Figure 15 plots the PC scores for each vowel, emphaticness and speaker combination. Points are coloured based on emphaticness: emphatic in green and plain in orange. This figure illustrates well how the PC scores can capture individual variation: some speakers show clear separation of emphatic and plain tokens, while others do not. In most cases, PC1 is doing the heavy lifting of distinguishing emphatic and plain: recall that PC1 captures the front-high/back-low diagonal; a low PC1 indicates tongue dorsum and root backing, in other words pharyngealisation. Indeed, PC1 tends to be lower in emphatic tokens in several speakers, like Bar, Bay, Mro and Sak, especially with the vowels /A, O, U/. On the other hand, Bar’s emphatic and plain tokens for vowels /E, I/ do not show a PC1 difference, but rather a PC2 difference: PC2 captures tongue dorsum/body raising, hence indicating velarisation. It is possible that in Bar’s productions of emphatic consonants followed by /E, I/ the distinction with plain is produced by velarisation, compared to the pharyngealisation of emphatic consonants followed by /A, O, U/. Velarisation, rather than pharyngealisation, in the /E, I/ contexts makes sense given that the tongue root has to be front in the production of those vowels.

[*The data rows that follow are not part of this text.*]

(** The midpoints the loop evaluates are those of the bisection of
    [low, high], and it returns on the interval the bisection ends with. *)
Lemma search_run_bisection (n : nat) :
  forall fuel low high mid c,
    (n <= fuel)%nat -> Inv c ->
    0 <= low -> low < high -> high <= adc_max -> high - low <= 2 ^ Z.of_nat n ->
    exists r,
      search_run forward target tolerance fuel low high mid c = Some r /\
      bisection value target tolerance low high
        (run_visited r) (run_low r) (run_high r).
Proof.
  induction n as [| n IH]; intros fuel low high mid c Hfuel HInv Hlow Hlt Hhigh Hwidth.
  - change (2 ^ Z.of_nat 0) with 1 in Hwidth.
    rewrite (search_run_exit fuel low high mid c) by assumption.
    eexists. split; [reflexivity |]. simpl. auto.
  - destruct (Z.le_gt_cases (high - low) 1) as [Hone | Hmore].
    + rewrite (search_run_exit fuel low high mid c) by assumption.
      eexists. split; [reflexivity |]. simpl. auto.
    + destruct fuel as [| fuel]; [lia |].
      assert (Hmore' : 1 < high - low) by lia.
      destruct (search_run_step fuel low high mid c Hlow Hmore' Hhigh HInv)
        as [HInv' ->].
      pose proof (midpoint_inside low high Hlow Hmore' Hhigh) as [_ Hmid].
      assert (Hhalf : 2 * ((low + high) / 2) <= low + high < 2 * ((low + high) / 2) + 2).
      { pose proof (Z.div_mod (low + high) 2 ltac:(lia)).
        pose proof (Z.mod_pos_bound (low + high) 2 ltac:(lia)). lia. }
      assert (Hpow : 2 ^ Z.of_nat (S n) = 2 * 2 ^ Z.of_nat n).
      { rewrite Nat2Z.inj_succ. apply Z.pow_succ_r. lia. }
      set (m := (low + high) / 2) in *.
      set (c' := snd (forward m c)) in *.
      destruct (within_tolerance target tolerance (value m)) eqn:Hw.
      * eexists. split; [reflexivity |]. simpl. fold m. rewrite Hw. auto.
      * destruct (value m <? target)%float eqn:Hcmp.
        -- destruct (IH fuel m high (Some m) c') as (r & -> & Hr);
             try assumption; try lia.
           exists (visit m r). split; [reflexivity |]. simpl. fold m.
           rewrite Hw, Hcmp. auto.
        -- destruct (IH fuel low m (Some m) c') as (r & -> & Hr);
             try assumption; try lia.
           exists (visit m r). split; [reflexivity |]. simpl. fold m.
           rewrite Hw, Hcmp. auto.
Qed.

End Invariant.

(** Temperature compensation reads [par_t1], [par_t2] and [par_t3] only:
    the [t_lin] it leaves behind does not change its later values. *)
Lemma temperature_value calib0 m c :
  same_coefficients c calib0 ->
  fst (compensate_temperature m c) = fst (compensate_temperature m calib0).
Proof.
  intros (H1 & H2 & H3 & _). unfold compensate_temperature. simpl.
  rewrite H1, H2, H3. reflexivity.
Qed.
Lemma frame_times_are_clock_values_witness :
  length (times scenario_A) = length (angles scenario_A) /\
  num_frames scenario_A = length (angles scenario_A) /\
  times scenario_A = map (clock 0.5%float (lit 0)) (seq 0 (num_frames scenario_A)).
Proof.
  apply (proj1 frame_times_are_clock_values float _ (linear_curve 720)
           1%float 0.5%float 0%float 4%nat scenario_A).
  vm_compute. reflexivity.
Defined.

(** X2. In every arithmetic, when the sampling loop has finished, sample [i]
    recorded at time [t] with angle [a] is followed by the angle
    [a + velocity * frame_duration] and the time [t + frame_duration], where
    [velocity] is what the curve returned at [t]; after the last sample these
    are [total_angle] and [current_time] themselves, so the accumulated angle
    is one step ahead of the last recorded one. *)
Theorem samples_follow_the_integration_step :
  forall (F : Type) (AF : Arith F) (curve : F -> F -> outcome F)
         (L fd : F) (fuel : nat) (st : samples F),
    sampling_loop curve L fd fuel initial_samples = Done st ->
    steps_from curve L fd st.
Proof.
  intros F AF curve L fd fuel st H.
  apply (sampling_loop_steps_from curve L fd fuel initial_samples st); [|exact H].
  apply steps_from_initial.
Qed.

Lemma samples_follow_the_integration_step_witness :
  steps_from (linear_curve 720) 1%float 0.5%float
    (mkSamples [0; 0.5; 1]%float [0; 360; 540]%float 540%float 1.5%float).
Proof.
  apply (samples_follow_the_integration_step float _ (linear_curve 720)
           1%float 0.5%float 4%nat).
  vm_compute. reflexivity.
Defined.
Definition classify (o : FetchOutcome) : Result :=
  match o with
  | Unreachable => TransportFailure
  | Responded r =>
      match body r with
      | Unparseable => TransportFailure
      | Parsed data =>
          if nullish data then TransportFailure
          else if truthy (prop data "success") then Ok data
          else if (status r =? 401)%N then SessionInvalid
          else DomainError (prop data "message")
      end
  end.

(** What a [catch] block can receive when the request did not yield a
    readable answer. *)
Inductive Thrown : FetchOutcome → Exn → Prop :=
| thrown_fetch : Thrown Unreachable FetchRejected
| thrown_json st : Thrown (Responded (mkResponse st Unparseable)) JsonRejected
| thrown_null st d :
    nullish d = true → Thrown (Responded (mkResponse st (Parsed d))) TypeError.

(** The reading of the interface description: a 401 status is
    [SessionInvalid] whatever the body says; otherwise as above. *)
Definition classify_status_first (o : FetchOutcome) : Result :=
  match o with
  | Unreachable => TransportFailure
  | Responded r => if (status r =? 401)%N then SessionInvalid else classify o
  end.

(** The server answered and reported a failure. *)
Definition reported_failure (o : FetchOutcome) : bool :=
  match classify o with
  | DomainError _ | SessionInvalid => true
  | _ => false
  end.

(** The server answered and reported success. *)
Definition succeeded (o : FetchOutcome) : bool :=
  match classify o with
  | Ok _ => true
  | _ => false
  end.

(** The server answered 401 with a failure. *)
Definition expired (o : FetchOutcome) : bool :=
  match classify o with
  | SessionInvalid => true
  | _ => false
  end.

(** The server reported success with a message that can be shown. *)
Definition announced (o : FetchOutcome) : bool :=
  match classify o with
  | Ok data => convertible (prop data "message")
  | _ => false
  end.

(** A post that [createPostHTML] renders: not [null], and each of the
    four fields of the template can be converted. *)
Definition renderable (post : value) : bool :=
  negb (nullish post) &&
  convertible (prop post "title") &&
  convertible (prop post "author_name") &&
  convertible (prop post "created_at") &&
  convertible (prop post "content").

(** A user record that [loadProfile] shows: there is one, and each of
    the four fields written to the page can be converted. *)
Definition showable (user : value) : bool :=
  negb (nullish user) &&
  convertible (prop user "name") &&
  convertible (prop user "email") &&
  convertible (prop user "user_id") &&
  convertible (prop user "created_at").

(** ** Reading a log *)

Definition is_fetch (e : Event) : bool :=
  match e with EvFetch _ => true | _ => false end.

Definition is_cache_write (e : Event) : bool :=
  match e with EvSetItem _ _ | EvRemoveItem _ => true | _ => false end.

Definition is_navigation (e : Event) : bool :=
  match e with EvNavigate _ => true | _ => false end.

Definition is_message (e : Event) : bool :=
  match e with EvMessage _ _ => true | _ => false end.

Definition is_expiry_timer (e : Event) : bool :=
  match e with EvTimeout ExpireSession _ => true | _ => false end.

Definition shows_profile (e : Event) : bool :=
  match e with
  | EvDisplay id _ => String.eqb id "profileCard"
  | _ => false
  end.

Definition is_listener (e : Event) : bool :=
  match e with EvListen _ _ => true | _ => false end.

Definition is_loading (e : Event) : bool :=
  match e with EvLoading _ => true | _ => false end.

Definition is_form_reset (e : Event) : bool :=
  match e with EvFormReset _ => true | _ => false end.

Definition is_posts_view (e : Event) : bool :=
  match e with EvPosts _ => true | _ => false end.

Definition is_timer (cb : Timer) (e : Event) : bool :=
  match e, cb with
  | EvTimeout HideMessage _, HideMessage
  | EvTimeout ExpireSession _, ExpireSession
  | EvTimeout OpenForum _, OpenForum => true
  | _, _ => false
  end.

(** The state of the spinner after a log: [None] when the log never
    touched it. *)
Definition spinner (l : list Event) : option bool :=
  match last (List.filter is_loading l) with
  | Some (EvLoading show) => Some show
  | _ => None
  end.

(** The cache holds neither entry. *)
Definition cleared (s : Storage) : Prop :=
  s !! "user" = None ∧ s !! "isLoggedIn" = None.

Figure 15: PC1 and PC2 scores by vowel, consonant type and speaker.

Figure 16 and Figure 17 illustrate one way to plot the PC scores individually for PC1 and PC2. We won’t include here a full description of the plots, since they should be self-explanatory, but we flag to the reader that these type of plots can be helpful in illustrating specific patterns in PC1 or PC2.

Figure 16: PC1 scores of emphatic and plain consonants by speaker and vowel.
Figure 17: PC2 scores of emphatic and plain consonants by speaker and vowel.

Finally, it will usually be helpful to reconstruct the predicted tongue contours of specific context. For example, we might be interested in showing the average tongue contours for emphatic and plain consonant followed by each of the five vowels in the data. This is shown in Figure 18. In order to obtain the reconstructed contours, we first need to calculate mean PC scores for each vowel. This can be done through the following code. We recommend to inspect the pc_scores_mean object.

pc_scores_mean <- pc_scores |>
  # Group by variables based on which we want to obtain mean values.
  group_by(vowel, emph) |> 
  # Sumarise data to obtain means
  summarise(
    PC1 = mean(PC1),
    PC2 = mean(PC2),
    .groups = "drop"
  ) |> 
  # Add "dimensions", i.e. X and Y coordinates
  mutate(
    dim = list(c(1, 2))
  ) |> 
  # Unnes the dim column
  unnest(dim)

The following code calculates the reconstructed tongue contours based on both PC1 and PC2. One could also calculate the reconstructed contours at factions of the standard deviation of the scores if one wished so, like it was done above.

pc_curves_2 <- pc_scores_mean |> 
  group_by(dim, vowel, emph) |>
  # We can now calculate the predicted contour with funData2long1().
  # reframe() is needed because the funData2long1() function returns a data frame
  # the has more rows than the original.
  reframe(
    funData2long1(
      mfpca$meanFunction[[dim]] +
        # We add PC1
        PC1 * mfpca$functions[[dim]][1] +
        # and we add PC2 as well
        PC2 * mfpca$functions[[dim]][2],
      time = "knot", value = "value"
    )
  ) |> 
  # We relabel the dimensions
  mutate(
    dim = factor(dim, levels = c(2,1), labels = c('Y_z', 'X_z'))
  ) |> 
  pivot_wider(names_from = dim, values_from = value)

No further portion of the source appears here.